Data to process:
(* ===== verification/DaemonInvariant.v ===== *)
(** * The daemon of a node as a state machine (pkg/daemon/controller)

    The hub starts with [NewCtrlHub]; then the controllers reconcile, the
    sources of their queues start, events of the kernel arrive and the loop of
    iptables goes round, in any order, while the system changes by itself.
    [hub_inv] is what the managers of the hub promise to the properties of
    [SyncRoutes], of the BGP synchronisation, of [SyncRules] and of the loop of
    iptables, which suppose it of their managers; what these properties suppose
    of the kernel is none of it.  A transition is a whole handler: the managers have
    locks of their own, and the interleaving of two handlers is not modelled. *)

From Stdlib Require Import Ascii.
From stdpp Require Import pretty relations.
From S2P Require Import Prelude GoNet GoStrings NetBlock NetText CNIPlugins NetworkingV1 MulticlusterV1 Kubernetes Utils KubeClient Store Mirror IPRange IPSet IPSetProperties IPTables IPTablesSync IPTablesProperties Netlink DaemonUtils BGP BGPSync Neigh Route RouteManager RouteSync Addr ContainerNetwork DaemonConfig CtrlHub DaemonControllers DaemonEvents IPTablesCluster.

Local Open Scope Z_scope.

(** ** The invariant *)

(** Whether the families of the cached objects are as declared: an invariant
    that mentions families supposes it. *)
Class Typed := typed : Prop.

Definition family_of (v6 : bool) : Z := if v6 then FAMILY_V6 else FAMILY_V4.
Definition hub_route (v6 : bool) (h : Hub) : RouteManager.Manager := if v6 then routeV6Manager h else routeV4Manager h.
Definition hub_neigh (v6 : bool) (h : Hub) : Neigh.Manager := if v6 then neighV6Manager h else neighV4Manager h.

(** The tables and the family are those of the configuration, and the infos
    are found under the texts of networks of the family. *)
Record route_inv {T : Typed} (cfg : Configuration) (v6 : bool) (m : RouteManager.Manager) : Prop := {
  ri_wf : typed → routes_wf m;
  ri_family : RouteManager.family m = family_of v6;
  ri_direct : RouteManager.localDirectTableNum m = LocalDirectTableNum cfg;
  ri_overlay : RouteManager.toOverlaySubnetTableNum m = ToOverlaySubnetTableNum cfg;
  ri_mark : RouteManager.overlayMarkTableNum m = OverlayMarkTableNum cfg
}.

Definition ip_family (ip : netIP) : Z := if decide (To4 ip = []) then FAMILY_V6 else FAMILY_V4.

(** Addresses are recorded under their texts, and are of the family. *)
Record neigh_inv {T : Typed} (v6 : bool) (m : Neigh.Manager) : Prop := {
  ni_family : Neigh.family m = family_of v6;
  ni_ips i ips n x : interfaceToIPSliceMap m !! i = Some ips → ips !! n = Some x → valid_ip x ∧ IP_String x = n ∧ (typed → ip_family x = family_of v6)
}.

Record hub_inv {T : Typed} (cfg : Configuration) (h : Hub) : Prop := {
  hi_route v6 : route_inv cfg v6 (hub_route v6 h);
  hi_neigh v6 : neigh_inv v6 (hub_neigh v6 h);
  hi_addr : Addr.family (addrV4Manager h) = FAMILY_V4 ∧ Addr.localNodeName (addrV4Manager h) = NodeName cfg;
  hi_bgp : typed → manager_wf (bgpManager h);
  hi_iptables : hub_ok h;
  hi_recorded v6 : manager_ok (hub_mgr v6 h)
}.
(* ===== verification/DaemonProperties.v ===== *)
(** * Properties of single steps of the daemon

    The proxy neighbours after a synchronisation, and what some steps of the
    managers, the controllers and the server do on inputs that occur. *)

From Stdlib Require Import Ascii.
From stdpp Require Import pretty.
From S2P Require Import Prelude GoNet GoStrings NetText CNIPlugins NetworkingV1 MulticlusterV1 Kubernetes Utils KubeClient Store IPRange IPSet Netlink DaemonUtils Route DaemonConfig CtrlHub DaemonServer RouteSync Neigh.

Local Open Scope Z_scope.

(** ** The rules of BGP subnets

    The table of a BGP subnet has the default route alone, whose link is no
    vxlan link: the rule is not recognised and stays when the subnet goes. *)
Lemma bgp_rule_unrecognised {K} `{Netlink K} (route : Route) (link : Link) (k k' : K) :
  rt_Dst route = None → isExcludeRoute route = false →
  LinkByIndex (rt_LinkIndex route) k = (Ret link, k') → Contains (link_Name link) VxlanLinkInfix = false →
  pod_subnet_route [route] (length [route]) k = (Ret false, k').
Proof.
  intros Hd He Hl Hn. cbn [pod_subnet_route]. rewrite He. unfold mbind, M_bind, wrap. rewrite Hl. cbn. rewrite Hd, Hn. done.
Qed.

Section daemon.
Context {K : Type} `{Kube K} `{CNIPlugins} `{StrSets}.

(** ** Several remote VTEPs with one endpoint

    The range that is made of the address has no version, so that no subnet
    with a version intersects it, and the choice is always an error. *)
Lemma any_holds_versioned address l :
  Forall (λ s, ar_Version (rs_Range (rs_Spec s)) ≠ "") l → any_holds address l ≠ Ret true.
Proof.
  induction 1 as [|s l Hs _ IH]; cbn; [done|]. unfold holds_address. destruct (snd <$> ParseCIDR _) as [c|]; [|done].
  cbn. destruct (negb (IPNet_Contains c address)); cbn; [exact IH|]. unfold Intersect. rewrite bool_decide_eq_false_2 by exact Hs. exact IH.
Qed.
(** The reducer of [setQueryParams]: entries whose value is [null] are
    skipped.  [acc[key] = value] writes a property of [acc] for every key
    but [__proto__], which the properties about this reducer leave out. *)
Definition non_null_entries (input : obj) : obj :=
  fold_left
    (fun acc kv => match snd kv with
                   | VNull => acc
                   | v => set_prop (fst kv) v acc
                   end)
    input [].

(** [{...customQueryParams}] where [customQueryParams] may be [undefined]. *)
Definition stored_entries (st : State) : obj :=
  match store_customQueryParams st with Some o => o | None => [] end.

Definition stored_value (st : State) : value :=
  match store_customQueryParams st with Some o => VObj o | None => VUndefined end.

(** [api.setQueryParams(input)]; an exception of [deepEqual] leaves the
    call before anything is committed.  The values that [update] takes
    from the stored map are the stored values themselves; on plain values,
    which the properties of this call assume, [deepEqual] answers the same
    for a value and for a copy of it. *)
Definition setQueryParams (st : State) (input : obj) : Outcome :=
  let update := spread (stored_entries st) (non_null_entries input) in
  match fast_deep_equal (stored_value st) (VObj update) with
  | Throw e => mkOutcome st [] (Some e)
  | Ok equal =>
      if negb equal
      then mkOutcome (mkState (Some update) (store_path st) (initialArgs st))
                     [SetState update] None
      else mkOutcome st [] None
  end.
(** * python-protoc-exe: the release mirror ([redist]) and the wheel script

    A shallow embedding of
    - [src/redist/release.py] ([Asset], [Release]),
    - [src/redist/http.py]    (the session credential),
    - [src/redist/repo.py]    ([GHRepo.releases], [GHSrcRepo.releases]),
    - [redist.py]             ([map_platform], the asset loop of [build],
                               [ReproducibleWheelFile.writestr], the entry
                               loop of [assemble]).

    Python [str] is [string]; a [dict] used as a map is a [gmap]; tuples and
    materialised sequences are lists; a generator that talks to the network
    is the finite trace of what it does ([Gen]); an exception is a value of
    [Exception] carried by [Exc] or by the end of a trace. *)

From Stdlib Require Import String Ascii List ZArith Bool Lia.
From stdpp Require Import base strings gmap.
Import ListNotations.

Local Open Scope string_scope.

(* stdpp freezes string concatenation under [simpl]; the proofs below
   compute with it. *)
#[local] Arguments String.append !_ _ : simpl nomatch.

(** ** Exceptions and fallible results *)

Inductive Exception : Type :=
| HTTPError (status : Z)          (* requests.HTTPError, from raise_for_status *)
| ValueError (what : string).     (* str.index miss, malformed JSON *)

Inductive Exc (A : Type) : Type :=
| Ok (a : A)
| Raised (e : Exception).
Arguments Ok {A} a.
Arguments Raised {A} e.

Definition bind {A B} (m : Exc A) (k : A -> Exc B) : Exc B :=
  match m with
  | Ok a => k a
  | Raised e => Raised e
  end.

Notation "'let*' x ':=' m 'in' k" := (bind m (fun x => k))
  (at level 10, x name, m at level 100, k at level 200).

(** ** The [str] methods the program calls *)

Module PyStr.

(** [s.startswith(p)] *)
Fixpoint startswith (p s : string) : bool :=
  match p, s with
  | EmptyString, _ => true
  | String a p', String b s' => Ascii.eqb a b && startswith p' s'
  | String _ _, EmptyString => false
  end.

(** [s[n:]] *)
Fixpoint drop (n : nat) (s : string) : string :=
  match n, s with
  | O, _ => s
  | S n', String _ s' => drop n' s'
  | S _, EmptyString => EmptyString
  end.

(** [s[:n]] *)
Fixpoint take (n : nat) (s : string) : string :=
  match n, s with
  | S n', String a s' => String a (take n' s')
  | _, _ => EmptyString
  end.

(** [s.endswith(p)] *)
Definition endswith (p s : string) : bool :=
  (String.length p <=? String.length s)%nat
  && String.eqb (drop (String.length s - String.length p) s) p.

(** [s.removeprefix(p)]: one occurrence, only if present. *)
Definition removeprefix (p s : string) : string :=
  if startswith p s then drop (String.length p) s else s.

(** [s.removesuffix(p)] *)
Definition removesuffix (p s : string) : string :=
  match p with
  | EmptyString => s
  | _ => if endswith p s
         then take (String.length s - String.length p) s
         else s
  end.

(** [s.find(c)] for a one-character needle: the lowest index, if any. *)
Fixpoint find (c : ascii) (s : string) : option nat :=
  match s with
  | EmptyString => None
  | String a s' => if Ascii.eqb a c then Some O
                   else option_map S (find c s')
  end.

(** [s.index(c)]: as [find], but a miss raises [ValueError]. *)
Definition index (c : ascii) (s : string) : Exc nat :=
  match find c s with
  | Some i => Ok i
  | None => Raised (ValueError "substring not found")
  end.

(** [s.rstrip(c)] for a one-character set. *)
Fixpoint rstrip (c : ascii) (s : string) : string :=
  match s with
  | EmptyString => EmptyString
  | String a s' =>
      match rstrip c s' with
      | EmptyString => if Ascii.eqb a c then EmptyString
                       else String a EmptyString
      | t => String a t
      end
  end.

End PyStr.

(** ** [re.Pattern]

    The patterns handed to the program are compiled regular expressions and
    the program only ever calls [Pattern.match] on them.  The model keeps the
    regular operators; [match] asks whether zero or more characters at the
    START of the subject are in the pattern's language, [search] (which the
    program never calls) asks the same of any position. *)

Module Re.

Inductive Pattern : Type :=
| Never                               (* matches nothing *)
| Eps                                 (* the empty pattern *)
| Cls (f : ascii -> bool)             (* one character of a class *)
| Cat (p q : Pattern)
| Alt (p q : Pattern)
| Star (p : Pattern).

Definition Chr (c : ascii) : Pattern := Cls (Ascii.eqb c).
(** [.] : anything but a newline *)
Definition Dot : Pattern := Cls (fun c => negb (Ascii.eqb c "010"%char)).
(** [\d] *)
Definition Digit : Pattern :=
  Cls (fun c => (48 <=? nat_of_ascii c)%nat && (nat_of_ascii c <=? 57)%nat).
Definition Plus (p : Pattern) : Pattern := Cat p (Star p).

(** A literal string. *)
Fixpoint Lit (s : string) : Pattern :=
  match s with
  | EmptyString => Eps
  | String c s' => Cat (Chr c) (Lit s')
  end.

(** The language of a pattern. *)
Inductive Lang : Pattern -> string -> Prop :=
| L_eps : Lang Eps ""
| L_cls f c : f c = true -> Lang (Cls f) (String c "")
| L_cat p q s t : Lang p s -> Lang q t -> Lang (Cat p q) (s +:+ t)
| L_alt_l p q s : Lang p s -> Lang (Alt p q) s
| L_alt_r p q s : Lang q s -> Lang (Alt p q) s
| L_star_nil p : Lang (Star p) ""
| L_star_app p s t : Lang p s -> Lang (Star p) t -> Lang (Star p) (s +:+ t).

Fixpoint nullable (p : Pattern) : bool :=
  match p with
  | Never => false
  | Eps => true
  | Cls _ => false
  | Cat p q => nullable p && nullable q
  | Alt p q => nullable p || nullable q
  | Star _ => true
  end.

(** Brzozowski derivative: what is left of [p] after reading [c]. *)
Fixpoint deriv (c : ascii) (p : Pattern) : Pattern :=
  match p with
  | Never => Never
  | Eps => Never
  | Cls f => if f c then Eps else Never
  | Cat p q => if nullable p
               then Alt (Cat (deriv c p) q) (deriv c q)
               else Cat (deriv c p) q
  | Alt p q => Alt (deriv c p) (deriv c q)
  | Star p => Cat (deriv c p) (Star p)
  end.

(** [p.match(s)] as a truth value: anchored at position 0, free at the
    end. *)
Fixpoint Pattern_match (p : Pattern) (s : string) : bool :=
  nullable p ||
  match s with
  | EmptyString => false
  | String c s' => Pattern_match (deriv c p) s'
  end.

(** [p.search(s)] as a truth value: a match starting anywhere. *)
Fixpoint Pattern_search (p : Pattern) (s : string) : bool :=
  Pattern_match p s ||
  match s with
  | EmptyString => false
  | String _ s' => Pattern_search p s'
  end.

End Re.

(** ** [src/redist/release.py] *)

Module release.

(** The record shapes as consumed: an asset record has a [name], a release
    record a [tag_name] and its [assets]; whatever else the hosting API
    sends along stays in [*_other]. *)
Record AssetData : Type := mkAssetData {
  name_ : string;
  asset_other : list (string * string)
}.

Record ReleaseData : Type := mkReleaseData {
  tag_name : string;
  assets_ : list AssetData;
  release_other : list (string * string)
}.

(** [__slots__ = ("__data", "__tag")] *)
Record Release : Type := mkRelease {
  R_data : ReleaseData;
  R_tag : string
}.

(** [__slots__ = ("__data", "__name", "__release")] *)
Record Asset : Type := mkAsset {
  A_data : AssetData;
  A_name : string;
  A_release : Release
}.

(** [Release.__init__] *)
Definition Release_init (data : ReleaseData) : Release :=
  {| R_data := data; R_tag := tag_name data |}.

(** [Asset.__init__] *)
Definition Asset_init (data : AssetData) (release : Release) : Asset :=
  {| A_data := data; A_name := name_ data; A_release := release |}.

(** [Release.__eq__], on two Release values *)
Definition Release_eq (self other : Release) : bool :=
  String.eqb (R_tag self) (R_tag other).

(** [Asset.__eq__], on two Asset values *)
Definition Asset_eq (self other : Asset) : bool :=
  String.eqb (A_name self) (A_name other)
  && Release_eq (A_release self) (A_release other).

(** [Release.__str__] *)
Definition Release_str (self : Release) : string := R_tag self.

(** [Asset.__str__] *)
Definition Asset_str (self : Asset) : string := A_name self.

(** [Release.tag] *)
Definition tag (self : Release) : string := R_tag self.

(** [Asset.name] *)
Definition name (self : Asset) : string := A_name self.

(** [Release.version] *)
Definition version (self : Release) : string :=
  PyStr.removeprefix "v" (R_tag self).

(** [Release.assets]: the generator over [self.__data["assets"]], run to
    its end. *)
Definition assets (self : Release) (asset_filter : option Re.Pattern)
  : list Asset :=
  let assets := map (fun it => Asset_init it self) (assets_ (R_data self)) in
  match asset_filter with
  | None => assets
  | Some asset_filter =>
      List.filter (fun it => Re.Pattern_match asset_filter (name it)) assets
  end.

End release.

(** ** [src/redist/http.py] *)

Module http.

(** [ACCEPT_JSON] *)
Definition ACCEPT_JSON : gmap string string :=
  {[ "Accept" := "application/json" ]}.

(** The headers a fresh [requests.Session()] starts with; there is no
    [Authorization] among them. *)
Definition Session_headers : gmap string string :=
  <[ "User-Agent" := "python-requests" ]>
  (<[ "Accept-Encoding" := "gzip, deflate" ]>
  (<[ "Accept" := "*/*" ]>
  {[ "Connection" := "keep-alive" ]})).

(** [environ.get(key, default)] *)
Definition environ_get (environ : gmap string string)
  (key default_ : string) : string :=
  match environ !! key with
  | Some v => v
  | None => default_
  end.

(** [token = environ.get("GITHUB_TOKEN", environ.get("GH_TOKEN", ""))] *)
Definition token (environ : gmap string string) : string :=
  environ_get environ "GITHUB_TOKEN" (environ_get environ "GH_TOKEN" "").

(** [SESSION.headers] once the module is imported. *)
Definition SESSION_headers (environ : gmap string string)
  : gmap string string :=
  let token := token environ in
  if PyStr.startswith "ghp_" token
  then <[ "Authorization" := "Bearer " +:+ token ]> Session_headers
  else Session_headers.

(** The headers of [SESSION.get(url, headers=h)]: the call's own headers
    win over the session's. *)
Definition request_headers (session call : gmap string string)
  : gmap string string := call ∪ session.

End http.

(** ** Generators over the network

    A generator that issues HTTP requests is modelled by the finite trace of
    what it does when it is run to its end: it sends a GET, yields a value,
    returns, raises, or waits for a response that never comes ([Pending],
    when the scripted network has no more responses). *)

Inductive Gen (A : Type) : Type :=
| Stop
| Throw (e : Exception)
| Pending
| Yield (a : A) (k : Gen A)
| Get (url : string) (headers : gmap string string) (k : Gen A).
Arguments Stop {A}.
Arguments Throw {A} e.
Arguments Pending {A}.
Arguments Yield {A} a k.
Arguments Get {A} url headers k.

(** How a run ends. *)
Inductive Outcome : Type :=
| Returned
| Failed (e : Exception)
| Blocked.

Fixpoint outcome {A} (g : Gen A) : Outcome :=
  match g with
  | Stop => Returned
  | Throw e => Failed e
  | Pending => Blocked
  | Yield _ k => outcome k
  | Get _ _ k => outcome k
  end.

(** The values a run yields, in order. *)
Fixpoint yielded {A} (g : Gen A) : list A :=
  match g with
  | Yield a k => a :: yielded k
  | Get _ _ k => yielded k
  | _ => []
  end.

(** The URLs a run requests, in order. *)
Fixpoint requested {A} (g : Gen A) : list string :=
  match g with
  | Yield _ k => requested k
  | Get url _ k => url :: requested k
  | _ => []
  end.

(** [yield from xs], then go on as [k]. *)
Fixpoint yield_from {A} (xs : list A) (k : Gen A) : Gen A :=
  match xs with
  | [] => k
  | x :: xs' => Yield x (yield_from xs' k)
  end.

(** The generator expression [(it for it in g if p(it))]. *)
Fixpoint genexpr_if {A} (p : A -> bool) (g : Gen A) : Gen A :=
  match g with
  | Stop => Stop
  | Throw e => Throw e
  | Pending => Pending
  | Yield it k => if p it then Yield it (genexpr_if p k) else genexpr_if p k
  | Get url h k => Get url h (genexpr_if p k)
  end.

(** The run [g], resumed as [g'] where [g] was left waiting. *)
Fixpoint resume {A} (g' g : Gen A) : Gen A :=
  match g with
  | Stop => Stop
  | Throw e => Throw e
  | Pending => g'
  | Yield a k => Yield a (resume g' k)
  | Get url h k => Get url h (resume g' k)
  end.

(** ** [src/redist/repo.py] *)

Module repo.
Import release.

(** What the program reads of a [requests.Response]; [links] maps a
    relation ([rel]) of the Link header to its URL. *)
Record Response : Type := mkResponse {
  status_code : Z;
  content : string;
  links : gmap string string
}.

Prompt:
Across the data, pull every line containing the string "steps".

Response box:
(** * Properties of single steps of the daemon
    The proxy neighbours after a synchronisation, and what some steps of the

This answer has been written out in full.